I don't want to sound blindly optimistic, or be too hard on the piece. There are important points about social values being made. But the cost of getting attention for those points is allying them with a framework which appeals to a very reactionary mindset.
# Will we live in the cloud or the desktop?
This is The Return Of The "Thin Client". Every few years, some company gets the bright idea that simple access to high-powered back-end processing is the wave of the future - and of course, the company is going to get rich by providing those clients and matching back-end processing. It's great in theory, not so great in practice. Maybe This Time It's Different, and it's finally going to happen. But network delays and outages have always killed this idea in practice.
# Will social relations get better?
I voted positive, but I really don't like the phrasing of the question. Consider this: "In 2020, when I look at the big picture and consider my personal net worth, savings, home value, and other wealth, I see that the [modern banking system] has mostly been a [positive|negative] force on my financial world. And this will only grow more true in the future.". There's much material glossed over by such a question.

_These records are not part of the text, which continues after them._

Lemma has_next_predicts_next_witness :
  ∃ r w',
    lds_it_next Ptr ex_list = Some (r, w') ∧
    contents w' = Some [e10; e20; e30] ∧
    lds_size Ptr w' = lds_size Ptr ex_list ∧
    (lds_it_has_next Ptr ex_list = LDS_SUCCESS →
     r = LDS_SUCCESS ∧
     it_position (ds_iterator (w_ds w')) =
       it_position (ds_iterator (w_ds ex_list)) + 1) ∧
    (lds_it_has_next Ptr ex_list ≠ LDS_SUCCESS →
     r = LDS_POS_ERR ∧ w' = ex_list).
Proof.
  apply (has_next_predicts_next ex_list [e10; e20; e30]).
  - exact ex_list_wf.
  - reflexivity.
  - simpl. lia.
Defined.

(** X16.  [lds_it_set] overwrites the element under the cursor and nothing
    else, without moving the cursor; [lds_it_get] then returns the value
    written.  It answers [LDS_FAIL], changing nothing, exactly when the
    element already had that value. *)
Theorem it_set_then_get (w : World) (l : list block) (v old : block) :
  wf w → contents w = Some l →
  0 ≤ it_position (ds_iterator (w_ds w)) < ds_size (w_ds w) →
  l !! Z.to_nat (it_position (ds_iterator (w_ds w))) = Some old →
  ∃ r w',
    lds_it_set Ptr (Some v) w = Some (r, w') ∧
    (r = LDS_FAIL ∧ memcpy v (ds_data_size (w_ds w)) = old ∧ w' = w ∨
     r = LDS_SUCCESS ∧ memcpy v (ds_data_size (w_ds w)) ≠ old) ∧
    contents w' =
      Some (ref_set (it_position (ds_iterator (w_ds w)))
              (memcpy v (ds_data_size (w_ds w))) l) ∧
    lds_it_position Ptr w' = lds_it_position Ptr w ∧
    lds_it_get Ptr Ptr w' =
      Some (LDS_SUCCESS, Some (memcpy v (ds_data_size (w_ds w))), w').
Proof.
  intros Hwf Hl Hpos Hold.
  pose proof (wf_contents_length _ _ Hwf Hl) as Hlen.
  pose proof (wf_contents_elements _ _ _ _ Hwf Hl Hold) as Hold'.
  destruct (wf_it_set w l v old Hwf Hl Hpos Hold) as
    (r & w' & Hset & Hwf' & Hs' & Hd' & Hp' & Hr & Hfail & Hc').
  assert (Hcmp : memcmp_eq v old (ds_data_size (w_ds w)) =
                 bool_decide (memcpy v (ds_data_size (w_ds w)) = old)).
  { unfold memcmp_eq.
    change (take (Z.to_nat (ds_data_size (w_ds w))) old)
      with (memcpy old (ds_data_size (w_ds w))).
    by rewrite Hold'. }
  rewrite Hcmp in Hr, Hc'. exists r, w'. split; [done|].
  case_bool_decide as Heq.
  - split; [left; split_and!; [done|done|by apply Hfail]|].
    split.
    { rewrite Hc', Heq. unfold ref_set. f_equal. symmetry.
      by apply list_insert_id. }
    split; [unfold lds_it_position; simpl; by rewrite Hp'|].
    rewrite (wf_it_get w' _ Hwf' Hc') by lia. by rewrite Hp', Hold, Heq.
  - split; [by right|]. split; [done|].
    split; [unfold lds_it_position; simpl; by rewrite Hp'|].
    rewrite (wf_it_get w' _ Hwf' Hc') by lia. rewrite Hp'.
    unfold ref_set. by rewrite list_lookup_insert_eq by lia.
Qed.

Lemma it_set_then_get_witness :
  ∃ r w',
    lds_it_set Ptr (Some e40) ex_list = Some (r, w') ∧
    (r = LDS_FAIL ∧ memcpy e40 (ds_data_size (w_ds ex_list)) = e30 ∧
       w' = ex_list ∨
     r = LDS_SUCCESS ∧ memcpy e40 (ds_data_size (w_ds ex_list)) ≠ e30) ∧
    contents w' =
      Some (ref_set (it_position (ds_iterator (w_ds ex_list)))
              (memcpy e40 (ds_data_size (w_ds ex_list))) [e10; e20; e30]) ∧
    lds_it_position Ptr w' = lds_it_position Ptr ex_list ∧
    lds_it_get Ptr Ptr w' =
      Some (LDS_SUCCESS, Some (memcpy e40 (ds_data_size (w_ds ex_list))), w').
Proof.
  apply (it_set_then_get ex_list [e10; e20; e30] e40 e30).
  - exact ex_list_wf.
  - reflexivity.
  - simpl. lia.
  - reflexivity.
Defined.

(** X17.  With the cursor after the last element (always the case on an
    empty container) there is no current element: [lds_it_get],
    [lds_it_set], [lds_it_remove] and [lds_it_next] return [LDS_POS_ERR]
    and change nothing, and [lds_it_has_next] answers [LDS_FAIL]. *)
Theorem cursor_after_last (w : World) (v : block) (out : ptr) :
  it_position (ds_iterator (w_ds w)) = ds_size (w_ds w) →
  lds_it_get Ptr Ptr w = Some (LDS_POS_ERR, None, w) ∧
  lds_it_set Ptr (Some v) w = Some (LDS_POS_ERR, w) ∧
  lds_it_remove Ptr out w = Some (LDS_POS_ERR, None, w) ∧
  lds_it_next Ptr w = Some (LDS_POS_ERR, w) ∧
  lds_it_has_next Ptr w = LDS_FAIL.
Proof.
  intros Heq.
  unfold lds_it_get, lds_it_set, lds_it_remove, lds_it_next,
    lds_it_has_next.
  rewrite Heq, Z.eqb_refl, Z.ltb_irrefl. done.
Qed.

Note the population surveyed might not be the best sample. In my hypothetical query above, asking it to investment bankers will give a different distribution than foreclosed homeowners.
It's a big topic. Just think of it as new ways to meet - AND EXPLOIT - human needs.
# Will the state of reading and writing be improved?
For heaven's sake, It's clear NOW that the Internet has enhanced and improved reading, writing, and the rendering of knowledge. You have know how to read, it encourages writing, and people can exchange knowledge. Don't confuse this with the business models behind serious publishing, encyclopedias, and universities. The future of books is tied into whether there is a social/business model that supports writing for intellectual content rather than as marketing brochures or advertising-bait.
# Will those in GenY share as much information about themselves as they age?
It should be blatantly obvious that getting married and having kids reduces both the inclination and opportunities for "widespread information sharing".
"Not a soul down on the corner
That's a pretty certain sign
That wedding bells are breakin' up
That old gang of mine"
# Will our relationship to key institutions change?
"Popularity Data-Mining Businesses Are Not A Model For Civil Society"
There's a whole cottage industry now of hucksters trying to sell governments, businesses, non-profits, on supposed Internet magic pixie dust that makes citizens and consumers work for the organization for free, and inversely, peddling snake-oil to powerless people via a sales-pitch that it'll give them influence against powerful organizations. Fundamentally, these people are speaking nonsense, which should be evident to anyone who has ever heard volunteerism promoted as a solution to lack of funds.
# Will online anonymity still be prevalent?
At least in the Western world, there are very strong legal protections for the right to act anonymously, at least in terms of political speech. It would require an extreme social shift to remove them. It could happen, but that would mean a major upheaval with far-reaching implications.
# Will the Semantic Web have an impact?
The Semantic Web is like Artificial Intelligence. It's always just around the corner in theory, and disappointing in practice.
# Are the next takeoff technologies evident now?
It's very difficult to figure out what'll take off in the real world. Everything from technological details to market conditions to social trends has to come together, which means there are very few right paths among many wrong ones.
# Will the internet still be dominated by the end-to-end principle?
I can't explain this all in a comment box, but ... the Internet does not really work the way the writer of the question thinks it works. Trying to understand network management in the current political climate is worse than debating national health care systems (that is, there's extensive distorted, agenda-driven, misinformation).
By Seth Finkelstein | posted in infothought | on February 22, 2010 03:38 PM (Infothought permalink)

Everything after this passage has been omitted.